Metro riders won a one-day reprieve from the latest round of fare increases on Monday after incomplete signs stymied riders on Sunday when new 25-cent charges took effect on paper fare cards.
Riders who used the agency’s own charts to put exact fare on their cards — a common phenomenon for frugal visitors who swarm the region on summer Sundays — found they couldn’t get out of the fare gates because they were a quarter short. The station signs showed the fares for SmarTrip users only, and did not include the extra 25-cent cost per trip for those using the paper cards.

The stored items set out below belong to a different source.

(* ===== verification/UploadRaces.v ===== *)
(** Where the upload requests lose what they should keep: interleavings that drop
    a record, leave a terminal state or replace registered bytes, and a clean-up
    that removes sessions it was not asked about. *)
From stdpp Require Import relations.
From S2P Require Import Prelude PyBase Decimals FileSystem Handlers UploadModel UploadShared UploadSession UploadPlan UploadPromote UploadSamples UploadInvariant.
Import Bytes Str Decimals FileSystem Handlers UploadModel UploadShared UploadSession UploadPlan UploadPromote UploadSamples UploadInvariant.

Module UploadRaces.

(** * The witness of the invariant *)
Definition sample_plans (u : str) : option upload_plan := if decide (u = lit "u") then Some sample_plan else None.

Lemma sample_sessions_ok : sessions_ok sample_settings sample_plans.
Proof.
  assert (Hone : forall u p, sample_plans u = Some p -> u = lit "u" /\ p = sample_plan).
  { intros u p. unfold sample_plans. destruct (decide (u = lit "u")); [|done]. by intros [= <-]. }
  split.
  - by intros u p [-> ->]%Hone.
  - intros u p [_ ->]%Hone. unfold well_planned. cbn [expected_bytes chunk_size_bytes total_chunks sample_plan].
    split; [lia|]. split; [lia|reflexivity].
  - by intros u u' p p' [-> _]%Hone [-> _]%Hone _.
  - by intros u p [_ ->]%Hone.
Qed.

Lemma session_files_ok (settings : Settings) plans p : files_ok settings plans (session_files p).
Proof.
  intros u p' i c _ _ Hq. unfold session_files in Hq.
  do 3 (apply lookup_insert_Some in Hq as [[_ Hd]|[_ Hq]]; [discriminate Hd|]). by rewrite lookup_empty in Hq.
Qed.

Lemma sample_uuid_inj : Inj (=) (=) sample_uuid.
Proof. intros n m He%app_inv_head%(inj str_of_Z). lia. Qed.

Lemma sample_sizes_ok : sizes_ok sample_uuid sample_settings sample_plans (session_world sample_plan).
Proof.
  split; [apply session_files_ok|]. split.
  { intros u p i n c _ _ _ Hq. cbn in Hq. unfold session_files in Hq.
    do 3 (apply lookup_insert_Some in Hq as [[_ Hd]|[_ Hq]]; [discriminate Hd|]). by rewrite lookup_empty in Hq. } intros u item Hu. cbn in Hu. apply lookup_singleton_Some in Hu as [<- <-].
  split; [done|]. split; [reflexivity|]. split; cbn; [by intros i c|]. set_solver.
Qed.

(** A client goes away in the middle of chunk 1, then chunks 0 and 1 are stored
    at the same time: after ten steps of the one request the other runs to its
    end.  The piece that was received stays in its temporary file. *)
Definition broken_off : upload_request :=
  StoreChunk (lit "c") (lit "u") 1 [Some [3]; None] None None (lit "resumable").
Lemma chunk_sizes_exact_witness :
  let c := exec (repeat 2%nat 60 ++ repeat 0%nat 10 ++ repeat 1%nat 60 ++ repeat 0%nat 60)
             (session_world sample_plan, map serve [store 0 [1; 2] None; store 1 [3; 4] None; broken_off]) in
  sizes_ok sample_uuid sample_settings sample_plans (fst c) /\
  map (option_map size) [recorded (fst c) 0; recorded (fst c) 1] = [Some 2; Some 2] /\
  files (fst c) !! part_file sample_uuid sample_settings sample_plan 1 1 = Some (File [3]) /\
  answers (snd c) = [Some (Ok tt); Some (Ok tt); Some (Raise ClientDisconnect)].
Proof.
  intros c. split; [|split_and!; vm_compute; reflexivity].
  apply (chunk_sizes_exact sample_sha one_device (lit "7") sample_uuid lower sample_settings sample_plans
           [store 0 [1; 2] None; store 1 [3; 4] None; broken_off] (session_world sample_plan) (fst c) (snd c)
           sample_uuid_inj sample_sessions_ok sample_sizes_ok).
  rewrite <-surjective_pairing. apply exec_steps.
Defined.

(** * Races *)

(** The requests, started together in [w], can leave [w'] and these answers. *)
Definition reaches (requests : list upload_request) (w w' : sample_world) (results : list (option (result upload_exn unit))) : Prop :=
  exists ps, rtc (step (fun _ _ => False)) (w, map serve requests) (w', ps) /\ answers ps = results.

(** The first request makes [k] steps, then the second runs, then the first. *)
Definition overtaken (k : nat) : list nat := repeat 0%nat k ++ repeat 1%nat 60 ++ repeat 0%nat 60.
Lemma reaches_exec schedule requests w results :
  answers (snd (exec schedule (w, map serve requests))) = results ->
  reaches requests w (fst (exec schedule (w, map serve requests))) results.
Proof.
  intros Hr. eexists. split; [|exact Hr]. rewrite <-surjective_pairing. apply exec_steps.
Qed.

(** A record can be lost: two chunks of a session are uploaded at the same
    time, both requests succeed and both files are stored, and yet only the first
    chunk is recorded; when the rest has arrived the finalization fails and the
    upload has to start again. *)
Lemma chunk_record_lost :
  exists w, reaches [store 0 [1; 2] None; store 1 [3; 4] None] (session_world sample_plan) w [Some (Ok tt); Some (Ok tt)] /\
    recorded w 0 <> None /\ recorded w 1 = None /\ stored sample_plan w 1 = Some (File [3; 4]) /\
    let w' := serve_all [store 2 [5] None; finalize] w in
    option_map status (session_row w') = Some failed /\ canonical sample_plan w' = None.
Proof.
  eexists. split; [apply (reaches_exec (overtaken 7)); vm_compute; reflexivity|].
  split; [by vm_compute|]. cbv zeta. split_and!; vm_compute; reflexivity.
Qed.

(** Terminal states can be left: a session whose cancellation succeeded is
    uploading again once a chunk request that overlapped it has ended; and a
    chunk request that overlaps a finalization reopens the completed session, so
    that a second finalization replaces the registered evidence file while the
    evidence keeps the hash of the first. *)
Lemma terminal_states_left :
  (exists w, reaches [store 0 [1; 2] None; cancel] (session_world sample_plan) w [Some (Ok tt); Some (Ok tt)] /\
     option_map status (session_row w) = Some uploading) /\
  (exists w, reaches [store 0 [7; 8] (Some (sample_sha [7; 8])); finalize]
       (serve_all [store 0 [1; 2] None] (session_world small_plan)) w [Some (Ok tt); Some (Ok tt)] /\
     option_map status (session_row w) = Some uploading /\ canonical small_plan w = Some (File [1; 2]) /\
     let w' := serve_all [finalize] w in
     option_map status (session_row w') = Some completed /\ canonical small_plan w' = Some (File [7; 8]) /\
     option_map e_sha256 (row (evidence w') (lit "e")) = Some (sample_sha [1; 2])).
Proof.
  split.
  - eexists. split; [apply (reaches_exec (overtaken 7)); vm_compute; reflexivity|]. vm_compute. reflexivity.
  - eexists. split; [apply (reaches_exec (overtaken 7)); vm_compute; reflexivity|]. cbv zeta. split_and!; vm_compute; reflexivity.
Qed.

(** * Clean-up by case *)
Section cleanup.
Context {U V : Type} `{Table U MemoryUpload} `{Table V Evidence}.
Implicit Types w : world U V.

(** Removing directories one after the other. *)
Lemma run_rmtrees (entries : list path) w :
  exists w', run (forP (fun _ entry => on_files (fun f => Ok (rmtree entry f))) tt entries : prog (world U V) upload_exn unit) w = (w', Ok tt) /\
    (forall entry q, entry ∈ entries -> below entry q = true -> files w' !! q = None) /\
    (forall q, files w !! q = None -> files w' !! q = None) /\ uploads w' = uploads w.
Proof.
  revert w. induction entries as [|entry entries IH]; intros w.
  - exists w. split; [done|]. split; [by intros entry q ?%elem_of_nil|done].
  - rewrite run_forP_cons, run_bind, run_on_files. destruct (IH (w <| files := rmtree entry (files w) |>)) as (w' & Hrun & Hin & Hkeep & Hup).
    exists w'. split; [exact Hrun|]. assert (Hgone : forall q, below entry q = true -> files w' !! q = None).
    { intros q Hq. apply Hkeep. cbn. by rewrite rmtree_lookup, Hq. }
    split.
    + intros entry' q [->|Hin']%elem_of_cons; [apply Hgone|by apply Hin].
    + split; [|exact Hup]. intros q Hq. apply Hkeep. cbn. rewrite rmtree_lookup. by destruct (below entry q).
Qed.

Lemma is_dir_lookup p n f : is_dir (p ++ [n]) f = true -> f !! (p ++ [n]) = Some Dir.
Proof. unfold is_dir. destruct (p ++ [n]) eqn:He; [by destruct p|]. by intros ?%bool_decide_eq_true. Qed.

(** A directory under the staging root that no selected row names is an orphan. *)
Lemma unselected_orphan (settings : Settings) st_mtime sel name w : s_upload_id sel = None ->
  (forall item, item ∈ select sel w -> staging_name (plan item) <> name) ->
  exists_ (memory_upload_staging_path settings) (files w) = true ->
  is_dir (memory_upload_staging_path settings ++ [name]) (files w) = true ->
  memory_upload_staging_path settings ++ [name] ∈ orphans settings st_mtime sel None w.
Proof.
  intros Hid Hsel Hex Hdir. unfold orphans, list_orphan_directories. rewrite Hid, Hex. cbn [negb].
  apply list_elem_of_filter. split.
  - rewrite Hdir, name_snoc. rewrite bool_decide_false; [done|].
    intros (item & -> & Hin)%list_elem_of_fmap. by apply (Hsel item).
  - apply iterdir_spec. split; [by destruct (memory_upload_staging_path settings)|]. split; [apply parent_snoc|].
    rewrite is_dir_lookup by done. by eexists.
Qed.

Definition of_case (case : str) : selection :=
  {| s_case_id := Some case; s_upload_id := None; s_older_than_hours := None; s_limit := None |}.

(** The clean-up of one case removes the uploads of the others: a session
    of another case, however active, whose staging directory exists is taken for
    an orphan, and everything below the directory is removed. *)
Lemma cleanup_removes_other_cases settings st_mtime case u item w f :
  row (uploads w) u = Some item -> case_id (plan item) <> case -> is_active item ->
  (forall u' item', row (uploads w) u' = Some item' -> case_id (plan item') = case -> staging_name (plan item') <> staging_name (plan item)) ->
  mkdir (memory_upload_staging_path settings) (files w) = Ok f -> exists_ (memory_upload_staging_path settings) f = true ->
  is_dir (_session_root settings item) f = true ->
  exists w' removed, run (cleanup_memory_upload_staging settings st_mtime false (of_case case)) w = (w', Ok removed) /\
    uploads w' = uploads w /\ forall q, below (_session_root settings item) q = true -> files w' !! q = None.
Proof.
  intros Hrow Hcase Hact Hdist Hmk Hex Hdir. unfold cleanup_memory_upload_staging.
  rewrite run_bind, run_on_files, Hmk, run_bind. set (w1 := w <| files := f |>).
  cbn [run look Datatypes.id]. set (candidates := limited _ _).
  assert (Hin : _session_root settings item ∈ candidates).
  { apply elem_of_app. right. apply unselected_orphan; [done| |done|done].
    intros item' [Hs [u' Hu']%rows_spec]%list_elem_of_filter. apply (Hdist u'); [done|].
    unfold selected in Hs. cbn in Hs. rewrite !andb_true_r in Hs. by apply bool_decide_unpack in Hs. }
  clearbody candidates. cbv iota. rewrite run_bind.
  destruct (run_rmtrees candidates w1) as (w' & Hrun & Hgone & _ & Hup). rewrite Hrun.
  exists w', candidates. split; [done|]. split; [exact Hup|]. intros q Hq. by eapply Hgone.
Qed.
End cleanup.

Definition other_plan : upload_plan :=
  {| id := lit "v"; case_id := lit "d"; evidence_id := lit "f"; expected_bytes := 2; expected_sha256 := None;
     display_name := lit "b.raw"; source_host := lit "host"; extension := lit ".raw"; staging_name := lit "t";
     canonical_relative_path := [lit "evidence"; lit "d"; lit "f"; lit "original"; lit "memory-image.raw"];
     chunk_size_bytes := 2; total_chunks := 1; upload_mode := lit "resumable"; file_fingerprint := None |}.
(** The session [u] of case [c] has a chunk; case [d] has a session, too. *)
Definition two_cases : sample_world :=
  let w := serve_all [store 0 [1; 2] None] (session_world sample_plan) in
  w <| uploads := <[lit "v" := sample_row other_plan]> (uploads w) |>.

Lemma cleanup_removes_other_cases_witness :
  stored sample_plan two_cases 0 = Some (File [1; 2]) /\
  exists w' removed,
    run (cleanup_memory_upload_staging sample_settings (fun _ => 0) false (of_case (lit "d"))) two_cases = (w', Ok removed) /\
    uploads w' = uploads two_cases /\
    forall q, below (_session_root sample_settings (sample_row sample_plan)) q = true -> files w' !! q = None.
Proof.
  split; [vm_compute; reflexivity|].
  assert (Hi : match session_row two_cases with
    | Some item => bool_decide (plan item = sample_plan) && bool_decide (is_active item) | None => false end = true) by (vm_compute; reflexivity).
  assert (Hf : match mkdir [lit "staging"] (files two_cases) with Ok f => bool_decide (f = files two_cases) | _ => false end = true)
    by (vm_compute; reflexivity).
  assert (Hd1 : exists_ [lit "staging"] (files two_cases) = true) by (vm_compute; reflexivity).
  assert (Hd2 : is_dir (_session_root sample_settings (sample_row sample_plan)) (files two_cases) = true) by (vm_compute; reflexivity).
  assert (Hall : forallb (fun item => bool_decide (case_id (plan item) = lit "c") || bool_decide (staging_name (plan item) = lit "t"))
    (rows (uploads two_cases)) = true) by (vm_compute; reflexivity).
  revert Hi Hf Hd1 Hd2 Hall. generalize two_cases as w. intros w Hi Hf Hd1 Hd2 Hall.
  destruct (session_row w) as [item|] eqn:Hu; [|discriminate Hi].
  apply andb_prop in Hi as [Hp%bool_decide_eq_true Ha%bool_decide_eq_true].
  destruct (mkdir [lit "staging"] (files w)) as [f| |] eqn:Hmk; [|discriminate Hf..].
  apply bool_decide_eq_true in Hf as ->.
  assert (_session_root sample_settings (sample_row sample_plan) = _session_root sample_settings item) as Hroot
    by (unfold _session_root; by rewrite Hp).
  rewrite Hroot in *.
  apply (cleanup_removes_other_cases sample_settings (fun _ => 0) (lit "d") (lit "u") item w (files w) Hu);
    [by rewrite Hp|exact Ha| |exact Hmk|exact Hd1|exact Hd2].
  intros u' item' Hu' Hc. rewrite Hp. rewrite forallb_forall in Hall.
  assert (item' ∈ rows (uploads w)) as Hin by (apply rows_spec; by exists u').
  apply list_elem_of_In, Hall in Hin. rewrite Hc in Hin.
  destruct (bool_decide_reflect (staging_name (plan item') = lit "t")) as [->|]; [done|]. by rewrite orb_false_r in Hin.
Defined.
End UploadRaces.
Lemma send_locked D item i chunks content_length declared sha w :
  sends i chunks content_length declared -> _sanitize_sha256 py_lower declared = Ok sha -> in_plan D -> i ∉ D ->
  row (uploads w) (id p) = Some item -> in_progress D item -> active_chunks (metadata_json item) = ∅ ->
  stored_files D (files w) -> redis_up w = true ->
  locks w !! (lit "kairon:memory_upload:" ++ id p ++ lit ":chunks_meta") = None ->
  exists item' w', run (let* _ := commit item (_set_active_chunk item i true) in
                        let* _ := finally (write_chunk sha256_of device uuid_text settings (id p) item i (expected_length p i) sha (map Some chunks))
                          (catch (let* item := refresh (id p) in commit item (_set_active_chunk item i false)) (fun _ => Done (Ok tt))) in
                        refresh (id p) : prog MemoryUpload) w = (w', Ok item') /\
    row (uploads w') (id p) = Some item' /\ in_progress (D ∪ {[i]}) item' /\ active_chunks (metadata_json item') = ∅ /\
    clock w <= expires_at item' /\ stored_files (D ∪ {[i]}) (files w') /\ locks w' = locks w /\
    redis_up w' = true /\ clock w' = clock w.
Proof.
  intros Hs Hsha HD HiD Hr Hip Ha Hf Hup Hl. pose proof (ip_plan D item Hip) as Hp. pose proof (sd_index _ _ _ _ Hs) as Hin.
  set (item1 := _set_active_chunk item i true).
  erewrite (run_then _ _ w (written w item1)).
  2:{ apply run_commit; [by rewrite Hp|done| |by left]. intros He. apply (f_equal (fun r => active_chunks (metadata_json r))) in He.
      cbn in He. rewrite Ha in He. set_solver. }
  set (w1 := written w item1). set (row1 := item1 <| updated_at := clock w |>).
  assert (Hr1 : row (uploads w1) (id p) = Some row1) by (unfold w1, written; cbn; rewrite Hp; apply row_put_eq).
  destruct (run_write D i chunks content_length declared sha item row1 w1) as
    (item2 & n & token & Hw & Hp2 & Hst2 & Hexp2 & Hrec2 & Hact2); [done..| |].
  { unfold row1, item1. cbn. rewrite (ip_received D item Hip). by rewrite decide_False. }
  set (w2 := w1 <| uuids := n |> <| files := moved i token (chunk_of p data i) (files w1) |> <| uploads := put (id p) item2 (uploads w1) |>) in Hw.
  assert (Hact : active_chunks (metadata_json item2) = {[i]}) by (rewrite Hact2; unfold row1, item1; cbn; rewrite Ha; set_solver).
  assert (Hr2 : row (uploads w2) (id p) = Some item2) by apply row_put_eq.
  set (item3 := _set_active_chunk item2 i false). set (w3 := written w2 item3).
  erewrite (run_then _ _ w1 w3) by (rewrite run_finally, Hw; by rewrite (run_unmark item2)).
  exists (item3 <| updated_at := clock w |>), w3.
  assert (Hr3 : row (uploads w3) (id p) = Some (item3 <| updated_at := clock w |>)).
  { unfold w3, written. cbn. rewrite Hp2. apply row_put_eq. }
  split_and!; [by apply run_refresh|done| |cbn; rewrite Hact; set_solver|done|by apply moved_stored; (done || lia)|done..].
  split; [done|by right|]. intros j. cbn. rewrite Hrec2. unfold row1, item1. cbn.
  destruct (decide (j = i)) as [->|Hj].
  - rewrite lookup_insert_eq, decide_True by set_solver. done.
  - rewrite lookup_insert_ne, (ip_received D item Hip) by done. by apply decide_ext; set_solver.
Qed.

Lemma run_pure {A B} (a : A) (f : A -> prog B) w : run (pure (Ok a) ≫= f) w = run (f a) w.
Proof. done. Qed.

Lemma in_progress_open D item : in_progress D item ->
  status item ∉ TERMINAL_UPLOAD_SESSION_STATUSES /\ status item ∉ [verifying; finalizing].
Proof. intros Hi. destruct (ip_status D item Hi) as [-> | ->]; set_solver. Qed.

So the transit agency pulled back the fare increases until Tuesday in order to bolster signs with clear information about the new fees, which include the 25-cent surcharges and new 20-cent “peak of the peak” charges for the busiest 90-minute segments of weekday afternoon commutes. “We didn’t want to cause more conflicts,” said Metro spokeswoman Lisa Farbstein.
The solution: Scotch tape and small yellow signs. A crew of about 25 Metro workers fanned out to the 86 stations Monday to tape the temporary signs to each fare chart, she said.
It was the second delay within a week and the latest confusion for riders. The agency enacted “temporary” 10-cent surcharges in February to cover a deficit. Then it enacted phase one of permanent increases on June 27. The second phase was to begin Sunday.
Initially the agency ran into problems by calling the paper fare card charge a “discount” for SmarTrip-toting riders in its marketing, not a surcharge on top of existing fares.
Then on Thursday, the agency said it couldn’t implement both the morning and afternoon peak-of-the-peak fares, as the fare gates lacked memory for both. The morning charge was pushed off until late August.
Later this week, the agency plans to replace the yellow taped signs with decals that “will hold up better,” Farbstein said. By the end of the month, she said, Metro will replace the fare charts entirely.
Monday’s postponement cost Metro an estimated $60,000 in lost revenue, Farbstein said. It’s not clear how much the agency lost amid Sunday’s confusion, nor how much the additional signage will cost.
Before the fare debacle, Metro had estimated the two-phase fare increase would cost $500,000 to enact.